Je chuchotais que oui mais, en mon for intérieur, m’étonnais de cette dernière volonté. La bibliothèque, la ville, notre peuple, ses amis, sa famille… N’avait-il rien à dire à personne ? Juste l’envie de voir construire un autre bâtiment, aussi important puisse-t-il être ? Je ne savais pas quoi en penser.

- Je vois sur ton visage le doute, Fedorel et je le comprends bien mais je t’en prie, une fois encore, fais confiance à ton vieux maître et respectes mes consignes.
- Oui, maître.
- Bien. Vas maintenant me chercher ma potion. Elle est dans l’armoire, sur l’étagère du haut. Vides ce qui reste et mêles y du vin. Cela masquera le goût et ne me nuira pas trop. Verses bien tout surtout. Je t’en prie.

Le contenu de la fiole qui se trouvait sur l’étagère ne m’était pas inconnu. Il s’agissait d’un sédatif puissant dont je savais qu’à forte dose il provoquerait un sommeil permanent. Mais j’avais promis. Je n’hésitais qu’un instant avant de revenir remplir la timbale d’Oq’triam du sédatif et de vin et de lui faire boire.

-Merci, fils. C’est un grand bien que tu me fais.

Ce furent ses derniers mots. Le temps qu’il s’endorme, je lui tins la main. J’écoutais chacune de ses respirations, de plus en plus lentes, de plus en plus profondes et puis plus douces, à devenir imperceptibles ? Jusqu’au dernier tressaillement. Oq’triam était mort.

Je ne quittais pour autant pas son chevet et lui tins la main encore, tout la nuit. Je ne sais si j’eus cette vision éveillé ou assoupi mais je ne me souviens pas m’être redressé au matin.

Pourtant, je vis. Je vis la ville, vue du ciel, comme si j’étais un oiseau. Il faisait plein jour mais le soleil ne m’éblouissait pas. La ville était telle que je la connaissais, comme on la voit lorsqu’on la contemple depuis les hauteurs attenantes. Sauf pour un endroit où de nombreuses personnes s’activaient dans une grande fosse.
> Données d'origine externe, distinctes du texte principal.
(** C3: batched counting is exact. Evaluating a settled channel by any number
    of ticks leaves it in the state that as many single clock pulses of the
    reference lead to; in particular the loop ends. *)
Theorem evaluate_counts_ticks (t : Timer) (n : Z) :
  settled (tstate t) = true -> 0 <= n < 2 ^ 62 ->
  exists t', timer_evaluate (E:=void) n t = Ok t' /\ tstate t' = ticks n (tstate t) /\
    settled (tstate t') = true.
Proof.
  intros Hs Hn. unfold timer_evaluate. rewrite op_mode_ok. cbn [res_bind].
  destruct (eval_loop_ticks (E:=void) (S (Z.to_nat n)) t n Hs Hn) as (t' & He & Ht'); [lia|].
  exists t'. split; [done|]. split; [done|]. rewrite Ht'. by apply ticks_settled.
Qed.

(** * The output of a channel *)

(** The output keeps its level for the first [k] ticks, the last one excluded. *)
Definition quiet (k : Z) (s : TimerState) : Prop := forall j, 0 <= j < k -> out (ticks j s) = out s.

Lemma quiet_fixed k s : tick s = s -> quiet k s.
Proof. intros Hs j _. by rewrite ticks_fixed. Qed.

Lemma quiet_step k s : out (tick s) = out s -> quiet k (tick s) -> quiet (k + 1) s.
Proof.
  intros Ho Hq j Hj. destruct (Z.eq_dec j 0) as [->|]; [done|].
  rewrite ticks_pred, Hq by lia. done.
Qed.

(** A counter that counts one per tick. *)
Lemma quiet_down s :
  count_state s = Active -> stopped s = false -> mode_of s <> SquareWave ->
  count_ok (cw_bcd (control s)) (ce s) = true ->
  let v := period_of (cw_bcd (control s)) (ce s) in
  quiet (if bool_decide (mode_of s = RateGenerator) then Z.max 1 (v - 1) else v) s.
Proof.
  intros Hst Hrun Hm Hok v j Hj. pose proof (period_bounds _ (ce s) Hok) as Hv. fold v in Hv.
  destruct (Z.eq_dec j 0) as [->|]; [done|].
  assert (j < v) by (destruct (bool_decide _); lia).
  rewrite ticks_down by (done || fold v; lia). fold v.
  change (out _) with (rate_out (mode_of s) j (v - j) (out s)) at 1. unfold rate_out.
  destruct (bool_decide (mode_of s = RateGenerator)); [|done].
  destruct (Z.eqb_spec (v - j) 1); [lia|]. by rewrite andb_false_r.
Qed.

(** The ticks left in the current half of a square wave. *)
Definition wave_left (bcd o : bool) (v : Z) : Z :=
  (if Z.odd v then (if v =? 1 then modulus bcd else v - 1) / 2 + b2z o else v / 2).

Lemma quiet_even s :
  count_state s = Active -> stopped s = false -> mode_of s = SquareWave ->
  count_ok (cw_bcd (control s)) (ce s) = true ->
  let v := period_of (cw_bcd (control s)) (ce s) in
  Z.odd v = false -> quiet (v / 2) s.
Proof.
  intros Hst Hrun Hm Hok v Hev j Hj. rewrite ticks_down2 by (done || fold v; div_lia). done.
Qed.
Je volais jusqu’à la fosse et me retrouvais devant un monolithe fait d’une matière qui m’était inconnue.

Puis la fosse disparut, ne resta plus que le monolithe, flottant dans l’air. Comme une gigantesque plaque de marbre tenant droit. Du monolithe, des lumières jaillirent de chacune de ces six faces. J’étais terrorisé.

Entends ! Entends la voix de Namnesis !
Apprends ! Apprends les six chemins !
Le dessous de la dalle s’appuie sur le passage des Dieux. C’est lui qui soutient.
Le dessus de la dalle est pour les écoles qui transmettent.
Les côtés de la dalle sont pour les forges et la bibliothèque qui maintiennent.
Le dos de la dalle est pour les aris qui protégent.
Le devant de la dalle est pour les prêtres de Namnesis qui me parlent.
Vas ! Retournes au passé et reviens lorsque tu seras prêt.

Un coq chanta. Au dehors, le jour commençait à se faire. Je me levai, embrassai mon maître sur le front et quittai son chevet. Les derniers mots de mon maître prenaient alors tous leurs sens. Cela ne pouvait être fortuit. Je me dépêchais donc de rentrer dans ma chambre et d’y écrire ces mots que vous lisez à présent. Je donnerai ce parchemin à mon réveil sans en rien retirer. Vous ferez ce qui vous semblera juste. Je n’opposerai pas de résistance. Moi, maintenant, je vais aller pleurer mon maître et puis, espérer que le rêve devienne réalité et regretter qu’il ne soit plus là pour la voir, la dalle de Namnésis.